Go line by line through the entries below and copy those containing the string "Module".

········

(* ===== verification/Tests.v ===== *)
(** * The unit tests of the repository

    The tests of src/membership, src/storage, src/executor and src/search as far as they are about
    code that is modelled, on the definitions of this library: each is a [Definition] under its own
    name that computes whether its assertions hold.  The index that a test simulates by a local map
    is the [gmap] of Indexing.v.  Tests of the serialisation of messages, of the uniqueness of random
    ids and of network-dependent operations have no counterpart here. *)

From S2P Require Import Prelude Membership Partitioner Net Topology Storage Text Documents Search Indexing.
From S2P Require Queue Executor.
From stdpp Require Import pretty.

#[local] Open Scope Z_scope.

Import Text.Ascii.
#[local] Existing Instances string_key string_key_laws countable_serde countable_serde_laws.

(** ["127.0.0.1:port".parse().unwrap()], and [MembershipService::new] at some instant. *)
Definition bind (p : Z) : SocketAddr := mkAddr "127.0.0.1" p.
Definition service (name : string) (p : Z) : MembershipService := (new (bind p) [] (mkId name) 7).1.
Definition manager : PartitionManager := partitioner_new (service "n" 0).

(** All assertions of a test. *)
Definition asserts (l : list bool) : bool := forallb (fun b => b) l.
Notation "'assert' P" := (bool_decide P) (at level 10, P at next level, only parsing).

(** ** src/membership/tests.rs and src/membership/service.rs *)

Module MembershipTests.
Definition test_membership_creation : bool :=
  let s := service "n" 0 in
  let alive := get_alive_members s in
  asserts [assert (size (members s) = 1%nat); assert (length alive = 1%nat);
           assert (state <$> head alive = Some Alive)].

Definition test_membership_service_creation : bool :=
  let s := service "n" 0 in
  let alive := get_alive_members s in
  asserts [assert (size (members s) = 1%nat); assert (length alive = 1%nat);
           assert (id <$> head alive = Some (id (local_node s)));
           assert (state <$> head alive = Some Alive)].

Definition test_membership_get_member : bool :=
  let s := service "n" 0 in
  asserts [assert (id <$> get_member s (id (local_node s)) = Some (id (local_node s)));
           assert (get_member s (mkId "non-existent") = None)].

Definition test_membership_http_addr_calculation : bool :=
  let s := service "n" 5000 in
  asserts [assert (port (gossip_addr (local_node s)) = 5000);
           assert (port (http_addr (local_node s)) = 6000)].

Definition test_multiple_services_different_ports : bool :=
  let s1 := service "n" 0 in let s2 := service "m" 0 in
  asserts [assert (id (local_node s1) <> id (local_node s2));
           assert (size (members s1) = 1%nat); assert (size (members s2) = 1%nat)].

Definition test_node_id_hash : bool :=
  let set : gset NodeId := {[ mkId "node-1" ]} ∪ {[ mkId "node-1" ]} ∪ {[ mkId "node-2" ]} in
  assert (size set = 2%nat).

Definition test_node_state_equality : bool :=
  asserts [assert (Alive <> Suspect); assert (Alive <> Dead); assert (Suspect <> Dead)].

(** The receiver of a node does not get [last_seen], which is not serialised. *)
Definition test_node_serialization : bool :=
  let node := mkNode (mkId "test-node") (mkAddr "192.168.1.1" 5000) (mkAddr "192.168.1.1" 6000)
                Alive 42 (Some 7) in
  let restored := wire_node node in
  asserts [assert (id restored = id node); assert (gossip_addr restored = gossip_addr node);
           assert (http_addr restored = http_addr node); assert (state restored = state node);
           assert (incarnation restored = incarnation node); assert (last_seen restored = None)].

Lemma membership_tests_pass :
  asserts [test_membership_creation; test_membership_service_creation; test_membership_get_member;
           test_membership_http_addr_calculation; test_multiple_services_different_ports;
           test_node_id_hash; test_node_state_equality; test_node_serialization] = true.
Proof. vm_compute. reflexivity. Qed.
End MembershipTests.

(** ** src/storage/tests.rs and src/storage/partitioner.rs *)

Module StorageTests.
Definition test_partition_deterministic : bool :=
  let p1 := get_partition manager "book_100" in
  let p2 := get_partition manager "book_100" in
  asserts [assert (p1 = p2); assert (p1 < 256)].

Definition test_partition_is_deterministic : bool :=
  let p1 := get_partition manager "book_100" in
  let p2 := get_partition manager "book_100" in
  assert (p1 = p2).

(** The keys of the loops. *)
Definition keys (prefix : string) (n : nat) : list string :=
  (fun i : nat => String.append prefix (pretty i)) <$> seq 0 n.

Definition test_partition_is_within_range (count : nat) : bool :=
  forallb (fun key => assert (get_partition manager key < num_partitions manager))
    (keys "test_key_" count).

(** More than [least] partitions are used by [count] books. *)
Definition test_partition_distribution (count least : nat) : bool :=
  let used : gset Z := list_to_set (get_partition manager <$> keys "book_" count) in
  assert (least < size used)%nat.

Definition test_get_owners_returns_primary_and_backup : bool :=
  assert (length (get_owners manager 0) = 1%nat).

Definition test_my_primary_partitions : bool :=
  assert (Z.of_nat (length (my_primary_partitions manager)) = num_partitions manager).

Definition TestBook : Type := (string * string * string).
Definition book_map : DistributedMap string TestBook := map_new manager.

Definition test_distributed_map_store_and_get_local : bool :=
  let book := ("book-001", "Rust Programming", "Steve")%string in
  let partition := get_partition manager "book-001" in
  let map := store_local partition "book-001"%string book book_map in
  assert (get_local "book-001"%string map = Some book).

Definition test_distributed_map_get_nonexistent_key : bool :=
  assert (get_local "nonexistent"%string book_map = None).

Definition test_distributed_map_overwrite_value : bool :=
  let book1 := ("book-001", "Original Title", "Author 1")%string in
  let book2 := ("book-001", "Updated Title", "Author 2")%string in
  let partition := get_partition manager "book-001" in
  let map := store_local partition "book-001"%string book1 book_map in
  let map := store_local partition "book-001"%string book2 map in
  assert (get_local "book-001"%string map = Some book2).

Definition test_distributed_map_multiple_keys (count : nat) : bool :=
  let book key : TestBook := (key, String.append "Title " key, String.append "Author " key) in
  let map := foldl (fun map key => store_local (get_partition manager key) key (book key) map)
               book_map (keys "book-" count) in
  forallb (fun key => assert (get_local key map = Some (book key))) (keys "book-" count).

Definition test_distributed_map_with_vec_value : bool :=
  let book_ids := ["book-001"; "book-002"; "book-003"]%string in
  let map : DistributedMap string (list string) :=
    store_local (get_partition manager "rust") "rust"%string book_ids (map_new manager) in
  assert (get_local "rust"%string map = Some book_ids).

Definition test_distributed_map_append_to_vec : bool :=
  let partition := get_partition manager "programming" in
  let push id (map : DistributedMap string (list string)) :=
    let books := default [] (get_local "programming"%string map) in
    store_local partition "programming"%string (books ++ [id]) map in
  let map := store_local partition "programming"%string [] (map_new manager) in
  let map := push "book-002"%string (push "book-001"%string map) in
  assert (get_local "programming"%string map = Some ["book-001"; "book-002"]%string).

(** The loops over 1000 and 10000 keys in part; [get_partition_range] is about all keys. *)
Lemma storage_tests_pass :
  asserts [test_partition_deterministic; test_partition_is_deterministic;
           test_partition_is_within_range 300; test_partition_distribution 300 100;
           test_get_owners_returns_primary_and_backup; test_my_primary_partitions;
           test_distributed_map_store_and_get_local; test_distributed_map_get_nonexistent_key;
           test_distributed_map_overwrite_value; test_distributed_map_multiple_keys 100;
           test_distributed_map_with_vec_value; test_distributed_map_append_to_vec] = true.
Proof. vm_compute. reflexivity. Qed.
End StorageTests.

(** ** src/search/tests.rs *)

Module SearchTests.
Definition has (tokens : gset text) (word : string) : bool := assert (ascii_text word ∈ tokens).
Definition queries (tokens : list text) (word : string) : bool := assert (ascii_text word ∈ tokens).

Definition test_tokenize_text_basic : bool :=
  let tokens := tokenize_text (ascii_text "Hello World") in
  asserts [has tokens "hello"; has tokens "world"].

Definition test_tokenize_text_lowercase : bool :=
  let tokens := tokenize_text (ascii_text "RUST Programming LANGUAGE") in
  asserts [has tokens "rust"; has tokens "programming"; has tokens "language";
           negb (has tokens "RUST"); negb (has tokens "Programming")].

Definition test_tokenize_text_filters_short_words : bool :=
  let tokens := tokenize_text (ascii_text "I am a Rust programmer") in
  asserts [has tokens "rust"; has tokens "programmer";
           negb (has tokens "i"); negb (has tokens "am"); negb (has tokens "a")].

Definition test_tokenize_text_unique_tokens : bool :=
  let tokens := tokenize_text (ascii_text "rust rust rust programming rust") in
  assert (length (filter (fun t => t = ascii_text "rust") (elements tokens)) = 1%nat).

Definition test_tokenize_text_removes_punctuation : bool :=
  let tokens := tokenize_text (ascii_text "Hello, World! How are you?") in
  asserts [has tokens "hello"; has tokens "world"; has tokens "how"; has tokens "are";
           has tokens "you"; negb (has tokens "hello,"); negb (has tokens "world!")].

Definition test_tokenize_text_empty_string : bool := assert (tokenize_text (ascii_text "") = ∅).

········

→ **Solution for this problem**:
Module MembershipTests.
Module StorageTests.
Module SearchTests.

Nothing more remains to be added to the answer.